El Faro Assembly of God, Inc. v. American States Insurance Company
Filing
48
ORDER: Defendant American States Insurance Company's Motion for Summary Judgment against Plaintiff El Faro Assembly of God, Inc. 39 is DENIED. Plaintiff's Dispositive Motion for Partial Summary Judgment as to Count I and Count III of the Complaint 40 is DENIED. Signed by Judge James S. Moody, Jr. on 2/23/2017. (LN)
UNITED STATES DISTRICT COURT
MIDDLE DISTRICT OF FLORIDA
OCALA DIVISION
EL FARO ASSEMBLY OF GOD, INC.,
Plaintiff,
v.
CASE NO: 5:15-CV-86-JSM-PRL
AMERICAN STATES INSURANCE
COMPANY,
Defendant.
____________________________________/
ORDER
THIS CAUSE comes before the Court upon Defendant American States Insurance
Company’s Motion for Summary Judgment against Plaintiff El Faro Assembly of God, Inc.
(Dkt. 39), Plaintiff’s Response in Opposition (Dkt. 44), Plaintiff’s Dispositive Motion for
Partial Summary Judgment as to Count I and Count III of the Complaint (Dkt. 40), and
Defendant’s Response in Opposition (Dkt. 43). The Court, upon review of the motions,
responses, record evidence, and being otherwise advised in the premises, concludes there are
material issues of fact remaining and, therefore, both motions should be denied.
INTRODUCTION
This case involves two sinkhole claims on buildings (“Premises 1 and Premises 3”)
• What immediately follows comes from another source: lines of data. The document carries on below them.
(* ===== verification/Process.v ===== *)
(** * Processes and pools: util/process.rs, util/sync_pool.rs

    A process is a thread with a handler that takes messages one after the other; a pool lends
    its values. The bounded channels make callers wait, which is left to the order of the
    callers' operations. *)

From S2P Require Import Prelude.

(** ** process.rs *)

(** A thread waits for messages, is in a message for ever, or has panicked. *)
Inductive Thread := Waiting | Busy | Dead.

(** The handler's state and its thread. *)
Record Process (St : Type) := mkProcess { handler : St; thread : Thread }.
Arguments mkProcess {St} _ _.
Arguments handler {St} _.
Arguments thread {St} _.

Section Process.
Context {Msg Reply St : Type}.

(** [MsgHandler::handle(msg, callback)]: its [Result], and what it gave the callback, if it called
    it ([FnOnce]). *)
Context (handle : Msg → M (St * option (Reply + error)) unit).

Definition new (h : St) : Process St := mkProcess h Waiting.

(** What the other end of the reply's channel reads. *)
Definition received (r : option (Reply + error)) : res Reply :=
  match r with Some (inl r) => Ok r | Some (inr e) => Err e | None => Panic end.

(** A round of the thread's loop: the reply and the thread afterwards. *)
Definition serve (msg : Msg) (h : St) : res Reply * Process St :=
  let '(ret, (h, rep)) := handle msg (h, None) in
  match ret, rep with
  | Ok _, Some _ => (received rep, mkProcess h Waiting)
  | Ok _, None => (Panic, mkProcess h Dead)
  | Err _, Some _ => (received rep, mkProcess h Dead)
  | Err e, None => (Err e, mkProcess h Waiting)
  | Panic, _ => (received rep, mkProcess h Dead)
  | Diverge, Some _ => (received rep, mkProcess h Busy)
  | Diverge, None => (Diverge, mkProcess h Busy)
  end.

Definition send_reply (msg : Msg) : M (Process St) Reply := λ p,
  match thread p with
  | Waiting => serve msg (handler p)
  | Busy => (Diverge, p)
  | Dead => (Panic, p)
  end.

End Process.

Section transparent.
Context {Msg Reply St : Type} (h : Msg → M St Reply).

(** A handler that ends with its reply, as the key store's does ([reply_ok!], [?]). *)
Definition reply_last (msg : Msg) : M (St * option (Reply + error)) unit :=
  r ← zoom fst_lens (h msg); modify (λ s, (s.1, Some (inl r))).

Definition thread_after {A} (r : res A) : Thread :=
  match r with Ok _ | Err _ => Waiting | Panic => Dead | Diverge => Busy end.

(** Such a process is its handler, until a message panics or never ends. *)
Lemma send_reply_transparent msg s :
  send_reply reply_last msg (new s) = let '(r, s') := h msg s in (r, mkProcess s' (thread_after r)).
Proof.
  unfold send_reply, serve, reply_last, new, mbind, M_bind, zoom. cbn.
  by destruct (h msg s) as [[] s'].
Qed.

(** After a panic nobody gets an answer. *)
Lemma dead_process msg s : send_reply reply_last msg (mkProcess s Dead) = (Panic, mkProcess s Dead).
Proof. done. Qed.

End transparent.

(** ** sync_pool.rs *)

Module SyncPool.

(** The values that are not lent. *)
Record SyncPool (V : Type) := mkPool { vals : list V }.
Arguments mkPool {V} _.
Arguments vals {V} _.

Definition new {V} (vals : list V) : SyncPool V := mkPool vals.

(** [lock]: the last value; without one the caller waits. *)
Definition lock {V} : M (SyncPool V) (option V) := λ p,
  match last (vals p) with
  | Some v => (Ok (Some v), mkPool (take (length (vals p) - 1) (vals p)))
  | None => (Ok None, p)
  end.

(** The guard's [drop]. *)
Definition unlock {V} (v : V) : M (SyncPool V) unit := modify (λ p, mkPool (vals p ++ [v])).

Lemma lock_takes {V} (v : V) p : lock (mkPool (p ++ [v])) = (Ok (Some v), mkPool p).
Proof.
  unfold lock. cbn [vals]. rewrite last_snoc, length_app, Nat.add_sub. by rewrite take_app_length.
Qed.

(** With nobody else at the pool it always lends the same value. *)
Lemma lock_unlock {V} (v : V) p : unlock v (mkPool p) = (Ok (), mkPool (p ++ [v])).
Proof. done. Qed.

End SyncPool.
(* ===== verification/Walker.v ===== *)
(** * Walking a snapshot: hat/walker.rs

    A [Walker] goes over the tree of a directory listing; the visitor of files says which
    entries to descend into, and a file's tree or another directory's [Walker] is then gone over
    before the listing goes on. *)

From S2P Require Import Prelude Cbor Refs HashTree.
From S2P Require Models.

Inductive Content :=
  | Data (hash_ref : tree.HashRef)
  | Dir (hash_ref : tree.HashRef)
  | Link (path : bytes).

#[global] Instance Content_eq_dec : EqDecision Content.
Proof. solve_decision. Defined.

Record FileEntry := mkFileEntry { hash_ref : Content; meta : key.Entry }.

(** The traits, with a visitor's state [V]; [&mut self] is the state passed on. *)
Record LikesFiles (V : Type) := mkLikesFiles {
  include_file : FileEntry → V → bool * V;
  include_dir : FileEntry → V → bool * V;
}.
Arguments mkLikesFiles {V} _ _.
Arguments include_file {V} _ _ _.
Arguments include_dir {V} _ _ _.

Definition default_likes_files {V} : LikesFiles V :=
  mkLikesFiles (λ _ v, (true, v)) (λ _ v, (true, v)).

Record HasFiles (V : Type) := mkHasFiles { files : V → list FileEntry * V }.
Arguments mkHasFiles {V} _.
Arguments files {V} _ _.

Definition default_has_files {V} : HasFiles V := mkHasFiles (λ v, ([], v)).

Inductive StackItem := ItemFile (f : FileEntry) | ItemDir (f : FileEntry).

(** [tree] is the state of a tree's walker ([HashTree.stack]); a child is a file's tree or a
    directory's walker. *)
Inductive Walker := mkWalker {
  walker_tree : list HashTree.StackItem;
  walker_child : option (list HashTree.StackItem + Walker);
  walker_stack : list StackItem;
}.

Section Walker.
Context {St FV DV : Type} `{!HashTreeBackend St} `{Cbor Models.HashRefs}.
Context (file_vis : HashTree.Visitor FV) (likes : LikesFiles FV).
Context (dir_vis : HashTree.Visitor DV) (has : HasFiles DV).

(** The two visitors and the backend. *)
Record World := mkWorld { file_v : FV; dir_v : DV; store : St }.

Definition file_v_lens : lens World FV := Lens file_v (λ v w, mkWorld v (dir_v w) (store w)).
Definition dir_v_lens : lens World DV := Lens dir_v (λ v w, mkWorld (file_v w) v (store w)).

Definition Walker_new (root_hash : tree.HashRef) : Walker :=
  mkWalker (HashTree.Walker_new root_hash) None [].

(** A method of a walker changes the walker and the world. *)
Abbreviation WM A := (M (Walker * World) A).

Definition set_tree (t : list HashTree.StackItem) (w : Walker) : Walker :=
  mkWalker t (walker_child w) (walker_stack w).
Definition set_child (c : option (list HashTree.StackItem + Walker)) (w : Walker) : Walker :=
  mkWalker (walker_tree w) c (walker_stack w).
Definition set_stack (s : list StackItem) (w : Walker) : Walker :=
  mkWalker (walker_tree w) (walker_child w) s.

Definition walker_lens : lens (Walker * World) Walker := fst_lens.

(** [tree.resume(visitor)], for the tree and the visitor of a child file or of the walker. *)
Definition resume_tree {V} (vis : HashTree.Visitor V) (l : lens World V) (fuel : nat)
    (put : list HashTree.StackItem → Walker → Walker) (t : list HashTree.StackItem) : WM bool :=
  λ '(w, wd),
    let '(r, ws) := resume vis fuel (mkWalk t (lget l wd) (store wd)) in
    let wd := lset l (visitor ws) wd in
    (r, (put (stack ws) w, mkWorld (file_v wd) (dir_v wd) (backend ws))).

(** [walker.resume(file_v, dir_v)] of a child. *)
Definition resume_child_dir (m : WM bool) (c : Walker) : WM bool := λ '(w, wd),
  let '(r, (c, wd)) := m (c, wd) in (r, (set_child (Some (inr c)) w, wd)).

(** The [for] over [dir_v.files()]. *)
Definition push_file (f : FileEntry) : WM unit :=
  is_file ← zoom snd_lens (zoom file_v_lens (λ v, let '(b, v) := include_file likes f v in (Ok b, v)));
  if is_file : bool then
    zoom walker_lens (modify (λ w, set_stack (walker_stack w ++ [ItemFile f]) w))
  else
    is_dir ← zoom snd_lens (zoom file_v_lens (λ v, let '(b, v) := include_dir likes f v in (Ok b, v)));
    if is_dir : bool then
      zoom walker_lens (modify (λ w, set_stack (walker_stack w ++ [ItemDir f]) w))
    else mret ().

(** [self.stack.pop_front()], turned into a child. *)
Definition next_child : WM (option (list HashTree.StackItem + Walker)) :=
  w ← gets fst;
  match walker_stack w with
  | [] => mret None
  | item :: rest =>
      zoom walker_lens (modify (set_stack rest)) ;;
      match item with
      | ItemFile f =>
          match hash_ref f with
          | Data href => mret (Some (inl (HashTree.Walker_new href)))
          | _ => panic
          end
      | ItemDir f =>
          match hash_ref f with
          | Dir href => mret (Some (inr (Walker_new href)))
          | _ => panic
          end
      end
  end.

Fixpoint resume (fuel : nat) : WM bool :=
  match fuel with
  | O => diverge
  | S fuel =>
      w ← gets fst;
      more ← match walker_child w with
             | Some (inl t) =>
                 resume_tree file_vis file_v_lens fuel (λ t, set_child (Some (inl t))) t
             | Some (inr c) => resume_child_dir (resume fuel) c
             | None => mret false
             end;
      if more : bool then mret true
      else
        child ← next_child;
        zoom walker_lens (modify (set_child child)) ;;
        if child is Some _ then resume fuel
        else
          w ← gets fst;
          more ← resume_tree dir_vis dir_v_lens fuel set_tree (walker_tree w);
          if more : bool then
            fs ← zoom snd_lens (zoom dir_v_lens (λ v, let '(l, v) := files has v in (Ok l, v)));
            for_each push_file fs ;;
            mret true
          else mret false
  end.

End Walker.
(* ===== verification/Recover.v ===== *)
(** * The recovery's visitors: [recover] of hat/family.rs

    They record every node of the trees of a snapshot, with its children, and the hashes of the
    trees' tops; the contents of files are not read. *)

From S2P Require Import Prelude Cbor Refs HashTree Walker Family.
From S2P Require Models.

Record Node := mkNode { href : tree.HashRef; childs : option (list tree.HashRef) }.

Record FileVisitor := mkFileVisitor { file_tops : list bytes; file_nodes : list Node }.

Definition FileVisitor_new : FileVisitor := mkFileVisitor [] [].

(** [mem::replace] *)
Definition take_tops : M FileVisitor (list bytes) :=
  λ v, (Ok (file_tops v), mkFileVisitor [] (file_nodes v)).
Definition take_file_nodes : M FileVisitor (list Node) :=
  λ v, (Ok (file_nodes v), mkFileVisitor (file_tops v) []).

Definition push_file_node (n : Node) (v : FileVisitor) : FileVisitor :=
  mkFileVisitor (file_tops v) (file_nodes v ++ [n]).

(** The contents are not read, so that [leaf_leave] is not called; [branch_leave] is the
    trait's. *)
Definition file_visitor : HashTree.Visitor FileVisitor := {|
  branch_enter href childs v := (true, push_file_node (mkNode href (Some childs)) v);
  branch_leave := branch_leave default_visitor;
  leaf_enter href v := (false, push_file_node (mkNode href None) v);
  leaf_leave _ _ v := (false, v);
|}.

Definition file_likes : LikesFiles FileVisitor := {|
  include_file file v :=
    match hash_ref file with
    | Data h => (true, mkFileVisitor (file_tops v ++ [tree.hash h]) (file_nodes v))
    | _ => (false, v)
    end;
  include_dir file v :=
    match hash_ref file with
    | Dir h => (true, mkFileVisitor (file_tops v ++ [tree.hash h]) (file_nodes v))
    | _ => (false, v)
    end;
|}.

(** [dir_failed]: a visitor cannot panic in the model; a listing that does not parse is recorded
    and the walk's driver panics. *)
Record DirVisitor := mkDirVisitor {
  dir_nodes : list Node;
  dir_files : list FileEntry;
  dir_failed : bool;
}.

Definition DirVisitor_new : DirVisitor := mkDirVisitor [] [] false.

Definition take_dir_nodes : M DirVisitor (list Node) :=
  λ v, (Ok (dir_nodes v), mkDirVisitor [] (dir_files v) (dir_failed v)).

Definition dir_has : HasFiles DirVisitor :=
  mkHasFiles (λ v, (dir_files v, mkDirVisitor (dir_nodes v) [] (dir_failed v))).

Definition push_dir_node (n : Node) (v : DirVisitor) : DirVisitor :=
  mkDirVisitor (dir_nodes v ++ [n]) (dir_files v) (dir_failed v).

Definition fail_dir (v : DirVisitor) : DirVisitor := mkDirVisitor (dir_nodes v) (dir_files v) true.

Section Visitor.
Context `{Cbor Models.Files}.

Definition dir_visitor : HashTree.Visitor DirVisitor := {|
  branch_enter href childs v := (true, push_dir_node (mkNode href (Some childs)) v);
  branch_leave := branch_leave default_visitor;
  leaf_enter href v :=
    let v := push_dir_node (mkNode href None) v in
    match tree.leaf href with
    | Models.TreeList => (true, v)
    | Models.SnapshotList => (false, v)
    | Models.FileChunk => (false, fail_dir v)
    end;
  leaf_leave chunk _ v :=
    match parse_dir_data chunk (dir_files v) with
    | Ok files => (true, mkDirVisitor (dir_nodes v) files (dir_failed v))
    | _ => (true, fail_dir v)
    end;
|}.

End Visitor.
owned by Plaintiff El Faro Assembly of God, Inc. and insured by Defendant American States
Insurance Company under the same commercial property insurance policy (the “Policy).
Prior to this lawsuit, a covered sinkhole loss was confirmed at Premises 1, but no sinkhole
testing had been performed at Premises 3. The parties ultimately disagreed on the subsurface
remediation plan for the sinkhole loss at Premises 1 and this action ensued. Specifically, El
Faro filed three breach of contract claims against American States related to: coverage for
the cost to stabilize the land and building and repair the foundation of Premises 1 in light of
the confirmed sinkhole loss (Count I); above ground damages for Premises 1 (Count II); and
the enforcement of El Faro’s right under the Policy to sinkhole testing of Premises 3 (Count
III).
Both parties move for summary judgment. American States argues that it is entitled
to summary judgment in its favor on all of El Faro’s claims and El Faro argues that it is
entitled to summary judgment in its favor on Counts I and III of its Complaint. Tellingly,
both parties, in their respective responses, essentially admit that there are genuine issues of
fact that preclude judgment as a matter of law. For example, there is a genuine issue for trial
related to the condition precedent of whether El Faro’s notice of the insurance claims was
“prompt”—until this issue is resolved, the Court cannot resolve any other coverage issues.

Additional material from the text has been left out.